• _Required action_
Please find the lines in the entries below that contain the word "with", and copy each one.

*** Information provided ***

Definition set_input (v : InputBuffer) (st : Conn) : Conn := mkConn v (output st) (closed st) (write_interest_armed st) (close_after_flush_ st) (interest st) (bytes_buffered st) (sends st) (recvs st) (wire st) (written st) (log st).
Definition set_output (v : OutputBuffer) (st : Conn) : Conn := mkConn (input st) v (closed st) (write_interest_armed st) (close_after_flush_ st) (interest st) (bytes_buffered st) (sends st) (recvs st) (wire st) (written st) (log st).
Definition set_closed (v : bool) (st : Conn) : Conn := mkConn (input st) (output st) v (write_interest_armed st) (close_after_flush_ st) (interest st) (bytes_buffered st) (sends st) (recvs st) (wire st) (written st) (log st).
Definition set_write_interest_armed (v : bool) (st : Conn) : Conn := mkConn (input st) (output st) (closed st) v (close_after_flush_ st) (interest st) (bytes_buffered st) (sends st) (recvs st) (wire st) (written st) (log st).
Definition set_close_after_flush_ (v : bool) (st : Conn) : Conn := mkConn (input st) (output st) (closed st) (write_interest_armed st) v (interest st) (bytes_buffered st) (sends st) (recvs st) (wire st) (written st) (log st).
Definition set_interest (v : bool * bool) (st : Conn) : Conn := mkConn (input st) (output st) (closed st) (write_interest_armed st) (close_after_flush_ st) v (bytes_buffered st) (sends st) (recvs st) (wire st) (written st) (log st).
Definition set_bytes_buffered (v : Z) (st : Conn) : Conn := mkConn (input st) (output st) (closed st) (write_interest_armed st) (close_after_flush_ st) (interest st) v (sends st) (recvs st) (wire st) (written st) (log st).
Definition set_sends (v : nat) (st : Conn) : Conn := mkConn (input st) (output st) (closed st) (write_interest_armed st) (close_after_flush_ st) (interest st) (bytes_buffered st) v (recvs st) (wire st) (written st) (log st).
Definition set_recvs (v : nat) (st : Conn) : Conn := mkConn (input st) (output st) (closed st) (write_interest_armed st) (close_after_flush_ st) (interest st) (bytes_buffered st) (sends st) v (wire st) (written st) (log st).
Definition set_wire (v : bytes) (st : Conn) : Conn := mkConn (input st) (output st) (closed st) (write_interest_armed st) (close_after_flush_ st) (interest st) (bytes_buffered st) (sends st) (recvs st) v (written st) (log st).
Definition set_written (v : bytes) (st : Conn) : Conn := mkConn (input st) (output st) (closed st) (write_interest_armed st) (close_after_flush_ st) (interest st) (bytes_buffered st) (sends st) (recvs st) (wire st) v (log st).
Definition set_log (v : list ConnEvent) (st : Conn) : Conn := mkConn (input st) (output st) (closed st) (write_interest_armed st) (close_after_flush_ st) (interest st) (bytes_buffered st) (sends st) (recvs st) (wire st) (written st) v.

Definition new_conn : Conn := mkConn new_input new_output false false false (false, false) 0 0 0 [] [] [].

(** What the data callback may do with its connection. *)
Inductive Action := Consume (n : nat) | Write (data : bytes) | Close | CloseAfterFlush.

Definition kReadChunk : nat := 4096.

(** [set_io_handler] adds the directions named. *)
Definition set_io_handler (rd wr : bool) (st : Conn) : Conn :=
  set_interest ((interest st).1 || rd, (interest st).2 || wr) st.

Definition adjust_bytes_buffered (delta : Z) (st : Conn) : Conn := set_bytes_buffered (bytes_buffered st + delta) st.

Definition emit (e : ConnEvent) (st : Conn) : Conn := set_log (log st ++ [e]) st.

Section Connection.
Context (send recv : nat -> nat -> IoResult) (recv_data : nat -> bytes).
Context (on_data : bytes -> list Action).

(** One [send] per iteration. *)
Definition flush_step (st : Conn) : Conn + (FlushResult * Conn) :=
  let b := output st in
  if (out_read_pos b <? length (out_buf b))%nat then
    let r := send (sends st) (length (out_buf b) - out_read_pos b) in
    let st := set_sends (S (sends st)) st in
    match r with
    | Bytes n =>
        inl (set_wire (wire st ++ take n (drop (out_read_pos b) (out_buf b)))
               (set_output (mkOut (out_buf b) (out_read_pos b + n)) st))
    | Zero => inr (WouldBlock, st)
    | Again => inr (WouldBlock, st)
    | Failed => inr (Error, st)
    end
  else inr (Flushed, set_output (mkOut [] 0) st).

Definition try_flush (st : Conn) : option (FlushResult * Conn) := loop flush_step (S (pending (output st))) st.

***

• _Written response_
(** What the data callback may do with its connection. *)
    match r with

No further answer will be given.